“The worst years of our lives,” say Joshua Glenn and Elizabeth Foy Larsen, and they propose a way to make it somewhat less awful: “give as much attention to emotions and values as they give to academics.”
How this works at a middle school in Providence:
At the start of every year, Paul Cuffee students come together to create and write the school’s social contract, which is a set of guiding principles to keep the school safe and running smoothly. Here’s this year’s version:
1. Respect the environment, yourself, and the community.
2. Cooperate: Teamwork makes the dream work.
3. Support each other even when the odds are against us.
4. Be yourself, do what you love, and try!
5. Be resilient: Fall 7 times, stand up 8.
When students do something — clogging a toilet, perhaps? — that falls outside these principles, middle school principal Nancy Cresser sits down with them and asks which one they think they’ve transgressed. “They know exactly which ones they’ve violated and they figure out how to fix it,” she says. Instead of storming off or pouting about the unfairness of the rules, Cresser says that Paul Cuffee students are OK with being held accountable. They’re the ones who created the rules, after all. So the students in question come up with a plan to fix what happened.
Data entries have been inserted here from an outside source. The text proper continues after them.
Lemma extends_same P fs fs' : trace fs' = trace fs -> extends_with P fs fs'.
Proof. intros H. exists []. rewrite app_nil_r. auto. Qed.

Lemma extends_trans P fs1 fs2 fs3 :
  extends_with P fs1 fs2 -> extends_with P fs2 fs3 -> extends_with P fs1 fs3.
Proof.
  intros (o1 & e1 & p1) (o2 & e2 & p2). exists (o1 ++ o2).
  rewrite e2, e1, app_assoc, forallb_app, p1, p2. auto.
Qed.

Lemma extends_emit P o fs : P o = true -> extends_with P fs (emit o fs).
Proof. intros H. exists [o]. simpl. rewrite H. auto. Qed.

Lemma extends_weaken (P Q : Out -> bool) fs fs' :
  (forall o, P o = true -> Q o = true) ->
  extends_with P fs fs' -> extends_with Q fs fs'.
Proof.
  intros H (outs & e & p). exists outs. split; [exact e|].
  rewrite forallb_forall in *. auto.
Qed.

Lemma set_up_extends P MAX fs :
  extends_with P fs (item_queue_handlers_set_up MAX fs).
Proof. apply extends_same, set_up_trace. Qed.

Lemma crawl_directories_start_trace MAX fs :
  trace (crawl_directories_start MAX fs) = trace fs.
Proof.
  unfold crawl_directories_start.
  destruct (crawl_directories_id fs); [reflexivity|].
  destruct (negb (been_started fs)); [reflexivity|].
  destruct (negb (timer fs)); reflexivity.
Qed.

Lemma crawl_directories_stop_extends P fs :
  harmless P -> extends_with P fs (crawl_directories_stop fs).
Proof.
  intros (_ & Hs & _). unfold crawl_directories_stop.
  destruct (crawl_directories_id fs); [|apply extends_refl].
  destruct (current_directory fs).
  - eapply extends_trans; [apply extends_emit, Hs|apply extends_same; reflexivity].
  - apply extends_same. reflexivity.
Qed.

Lemma process_stop_extends P fs :
  harmless P -> (forall a b c d, P (Finished a b c d) = true) ->
  extends_with P fs (process_stop fs).
Proof.
  intros (Hc & _) Hf. unfold process_stop, process_print_stats,
    tracker_miner_commit.
  match goal with |- extends_with P fs ?x =>
    assert (H : exists a b c d, trace x = trace fs ++ [Commit; Finished a b c d])
  end.
  { destruct (negb (shown_totals fs)); simpl;
      match goal with |- context [if ?c then _ else _] => destruct c end;
      simpl; rewrite <- app_assoc; simpl; eauto. }
  destruct H as (a & b & c & d & H). eexists. split; [exact H|].
  simpl. rewrite Hc, Hf. reflexivity.
Qed.

Lemma sparql_update_cb_extends P MAX fs data error :
  harmless P -> extends_with P fs (sparql_update_cb MAX fs data error).
Proof.
  intros (Hc & _ & _ & _ & Hcr & _). unfold sparql_update_cb.
  eapply extends_trans; [|apply set_up_extends].
  destruct error.
  - eapply extends_trans; [apply extends_emit, Hcr|apply extends_same; reflexivity].
  - destruct (been_crawled fs).
    + eapply extends_trans; [apply extends_emit, Hc|apply extends_same; reflexivity].
    + apply extends_same. reflexivity.
Qed.

Lemma item_add_or_update_cb_extends P MAX env fs data error :
  harmless P -> extends_with P fs (item_add_or_update_cb MAX env fs data error).
Proof.
  intros (_ & _ & _ & _ & Hcr & _ & Hb & _). unfold item_add_or_update_cb.
  destruct error as [e|].
  - eapply extends_trans; [|apply set_up_extends].
    destruct (e =? G_IO_ERROR_NOT_FOUND).
    + apply extends_same. reflexivity.
    + eapply extends_trans; [apply extends_emit, Hcr|apply extends_same; reflexivity].
  - apply extends_emit, Hb.
Qed.

Lemma notify_file_extends P MAX env fs file error :
  harmless P ->
  extends_with P fs (tracker_miner_fs_notify_file MAX env fs file error).
Proof.
  intros H. unfold tracker_miner_fs_notify_file.
  destruct (process_data_find fs file).
  - apply item_add_or_update_cb_extends, H.
  - apply extends_emit, H.
Qed.

Lemma item_add_or_update_extends P MAX env fs file :
  harmless P -> (forall f, P (ProcessFile f) = true) ->
  extends_with P fs (snd (item_add_or_update MAX env fs file)).
Proof.
  intros H Hp. unfold item_add_or_update, process_data_new.
  set (fs1 := emit (ProcessFile file) _).
  assert (H1 : extends_with P fs fs1).
  { subst fs1. eapply extends_trans; [|apply extends_emit, Hp].
    apply extends_same. reflexivity. }
  set (fs2 := match sync_notify (process_file env file) with
              | Some error => tracker_miner_fs_notify_file MAX env fs1 file error
              | None => fs1
              end).
  assert (H2 : extends_with P fs fs2).
  { subst fs2. destruct (sync_notify _); [|exact H1].
    eapply extends_trans; [exact H1|apply notify_file_extends, H]. }
  clearbody fs2. destruct (negb _).
  - destruct (process_data_find fs2 file); cbn [snd].
    + eapply extends_trans; [exact H2|apply extends_same; reflexivity].
    + eapply extends_trans; [exact H2|apply extends_emit, H].
  - destruct (_ >=? _); exact H2.
Qed.

Lemma item_remove_extends P env fs file :
  harmless P -> extends_with P fs (snd (item_remove env fs file)).
Proof.
  intros H. unfold item_remove, process_data_new.
  destruct (negb (item_query_exists env file)); cbn [snd];
    [apply extends_refl|].
  eapply extends_trans; [|apply extends_emit, H].
  apply extends_same. reflexivity.
Qed.

Lemma answer_log_is_log source_uri rows :
  forallb is_log (answer_log source_uri rows) = true.
Proof.
  destruct rows as [rows|]; [|reflexivity]. cbn [answer_log].
  induction (filter _ rows) as [|c l IH]; [reflexivity|exact IH].
Qed.

(** The nested loop changes nothing in the miner but its log. *)
Lemma g_main_loop_run_frame fuel env :
  forall fs st fs1 r,
    g_main_loop_run fuel env fs st = Some (fs1, r) ->
    exists log, fs1 = log_all log fs /\ forallb is_log log = true.
Proof.
  induction fuel as [|fuel IH]; intros fs [data outstanding] fs1 r;
    cbn [g_main_loop_run]; [discriminate|].
  cbn [snd fst]. destruct outstanding as [|q outstanding]; [discriminate|].
  rewrite callback_eq. cbn [fst].
  match goal with |- context [if ?c then _ else _] => destruct c end.
  - intros [= <- _]. eexists. split; [reflexivity|apply answer_log_is_log].
  - intros Hrun. destruct (IH _ _ _ _ Hrun) as (log & -> & Hlog).
    eexists. split; [apply log_all_app|].
    rewrite forallb_app, answer_log_is_log. exact Hlog.
Qed.

Lemma log_all_extends P log fs :
  harmless P -> forallb is_log log = true -> extends_with P fs (log_all log fs).
Proof.
  intros (_ & _ & _ & _ & Hc & Hw & _) Hlog. exists log.
  split; [reflexivity|].
  induction log as [|o log IH]; [reflexivity|].
  cbn [forallb] in *. apply andb_prop in Hlog. destruct Hlog as (Ho & Hl).
  rewrite (IH Hl), andb_true_r.
  destruct o; try discriminate; [apply Hc|apply Hw].
Qed.
Lemma warmup_exclusive w :
  NoDup (keys w) →
  NoDup (keys (warmup w).1) ∧ hands_out w (warmup w).1 (warmup w).2.
Proof.
  intros Hn. unfold warmup.
  destruct (_ || _); [destruct (_create_new_conn w)|];
    simpl; auto using selection_exclusive.
Qed.

Lemma resume_warmup_exclusive res w :
  NoDup (keys w) → unseen res w →
  NoDup (keys (resume_warmup res w).1) ∧
  hands_out w (resume_warmup res w).1 (resume_warmup res w).2.
Proof.
  intros Hn Hf. unfold resume_warmup, _create_new_conn_resume.
  destruct res as [[r wr]|e]; [|by split].
  destruct (Z.ltb_spec (size w) (_maxsize (self w))); simpl.
  - match goal with |- context [warmup ?w1] =>
      destruct (warmup_exclusive w1) as [H1 H2]; [|split; [exact H1 | exact H2]]
    end.
    unfold keys in *; simpl in *. rewrite <- app_assoc. simpl.
    rewrite fmap_app. simpl. rewrite <- Permutation_middle.
    rewrite <- fmap_app. by apply NoDup_cons.
  - by apply (selection_exclusive (close_streams r wr w)).
Qed.

Lemma resume_select_exclusive res w :
  NoDup (keys w) → unseen res w →
  NoDup (keys (resume_select res w).1) ∧
  hands_out w (resume_select res w).1 (resume_select res w).2.
Proof.
  intros Hn Hf. unfold resume_select, _create_new_conn_resume.
  destruct res as [[r wr]|e]; [|by split].
  destruct (Z.ltb_spec (size w) (_maxsize (self w))); simpl.
  - unfold unseen, keys in *; simpl in *.
    pose proof Hf as Hu. rewrite fmap_app, not_elem_of_app in Hu.
    destruct Hu as [_ Hu].
    rewrite (set_add_new {| cid := allocated w; reader := r; writer := wr |} _ Hu).
    split; [|by split].
    rewrite app_assoc, fmap_app. simpl.
    rewrite <- Permutation_cons_append. by apply NoDup_cons.
  - by apply (selection_exclusive (close_streams r wr w)).
Qed.

Lemma release_exclusive conn w w' :
  release conn w = Ok w' → NoDup (keys w) →
  NoDup (keys w') ∧
  key <$> _in_use (self w) ≡ₚ key conn :: (key <$> _in_use (self w')).
Proof.
  unfold release. intros H Hn.
  destruct (set_remove conn (_in_use (self w))) as [s|] eqn:E; [|discriminate].
  apply set_remove_Some in E as [_ Hp].
  rewrite stale_set_in_use in H. unfold keys in *.
  rewrite fmap_app, Hp in Hn. rewrite <- Permutation_middle in Hn.
  apply NoDup_cons in Hn as [Hc Hn].
  destruct (stale w conn); injection H as <-; simpl; (split; [|exact Hp]).
  - by rewrite fmap_app.
  - rewrite <- app_assoc, fmap_app. simpl. rewrite <- Permutation_middle.
    apply NoDup_cons. by split.
Qed.

Lemma clear_exclusive w : NoDup (keys w) → NoDup (keys (clear w)).
Proof.
  unfold clear, keys. destruct (drain_self (_pool (self w)) w) as [-> _]. simpl.
  rewrite fmap_app, NoDup_app. tauto.
Qed.

(** The event is a connector returning streams the pool does not keep, or
    another event. *)
Lemma new_streams_unseen s t res :
  new_streams s (connector_returns t res) = true → unseen res (world s).
Proof.
  destruct res as [rw|e]; simpl; [|done]. intros H. by apply bool_decide_eq_true in H.
Qed.

Lemma step_exclusive s l s' :
  new_streams s l = true → NoDup (keys (world s)) →
  step s l = Some s' → NoDup (keys (world s')).
Proof.
  intros Hf Hn. destruct l as [|t res|t|t|conn| |r st]; simpl.
  - intros [= <-]. simpl. by apply warmup_exclusive.
  - apply new_streams_unseen in Hf.
    destruct (callers s !! t) as [[[]| | |]|]; intros [= <-]; simpl.
    + by apply resume_warmup_exclusive.
    + by apply resume_select_exclusive.
  - destruct (callers s !! t) as [[[]| | |]|]; intros [= <-]; simpl.
    by apply selection_exclusive.
  - destruct (callers s !! t) as [[|conn| |]|]; try discriminate.
    destruct (release conn (world s)) eqn:E; intros [= <-]; simpl; [|done].
    by destruct (release_exclusive _ _ _ E Hn).
  - destruct (release conn (world s)) eqn:E; intros [= <-]; simpl; [|done].
    by destruct (release_exclusive _ _ _ E Hn).
  - intros [= <-]. simpl. by apply clear_exclusive.
  - intros [= <-]. exact Hn.
Qed.

Lemma updates_insert cs t x : updates cs (<[t := x]> cs) t x.
Proof.
  intros t' c' H. apply list_lookup_insert_Some in H as [(-> & -> & _)|[Hne H]]; auto.
Qed.

Lemma updates_snoc cs x : updates cs (cs ++ [x]) (length cs) x.
Proof.
  intros t' c' H. apply lookup_snoc_Some in H as [[Hlt H]|[-> ->]]; auto.
  right. split; [lia | exact H].
Qed.

Lemma owned_grant w w' o cs cs' t :
  owned (_in_use (self w)) cs → hands_out w w' o →
  updates cs cs' t (caller_of o) →
  owned (_in_use (self w')) cs'.
Proof.
  intros [H1 H2] Ho Hcs.
  assert (Hkeep : ∀ k, k ∈ key <$> _in_use (self w) → k ∈ key <$> _in_use (self w')).
  { intros k Hk. destruct o; simpl in Ho; try by rewrite Ho.
    destruct Ho as [_ ->]. rewrite fmap_app, elem_of_app. by left. }
  assert (Hnew : ∀ c, caller_of o = holding c →
            (key c ∉ key <$> _in_use (self w)) ∧ key c ∈ key <$> _in_use (self w')).
  { intros c Hc. destruct o; try discriminate. injection Hc as ->.
    destruct Ho as [Hn ->]. split; [exact Hn|].
    rewrite fmap_app, elem_of_app. right. by apply list_elem_of_singleton. }
  split.
  - intros t' c' Ht'. destruct (Hcs _ _ Ht') as [[-> Hx]|[Hne Hold]].
    + by apply Hnew.
    + eauto.
  - intros t1 t2 c1 c2 Hne Ht1 Ht2.
    destruct (Hcs _ _ Ht1) as [[-> Hx1]|[Hn1 Ho1]],
             (Hcs _ _ Ht2) as [[-> Hx2]|[Hn2 Ho2]].
    + congruence.
    + destruct (Hnew _ Hx1) as [Hn _]. intros Heq. apply Hn. rewrite Heq. eauto.
    + destruct (Hnew _ Hx2) as [Hn _]. intros Heq. apply Hn. rewrite <- Heq. eauto.
    + eauto.
Qed.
Social engineering? Sure. But at least it’s trying to foster a sense of accountability, which unfortunately isn’t quite as common as it used to be.
Then again, when Joanne Jacobs posted a link to this story, several commenters said that the basic problem with middle school is that it exists at all. One example:
One way to fix middle school is to eliminate it … it tends not to work, kids are treated like things to be feared vs being given leadership opportunities, mentoring, tutoring, opportunities in a K-8 school. The K-8 system works … it is the adults that have the issues and the students sense the fear.
I went through the K-8 cycle myself, though I am loath to consider any experience I may have had as baseline data. My kids went through middle school, and they seem relatively sane, at least compared to their old man. What about you?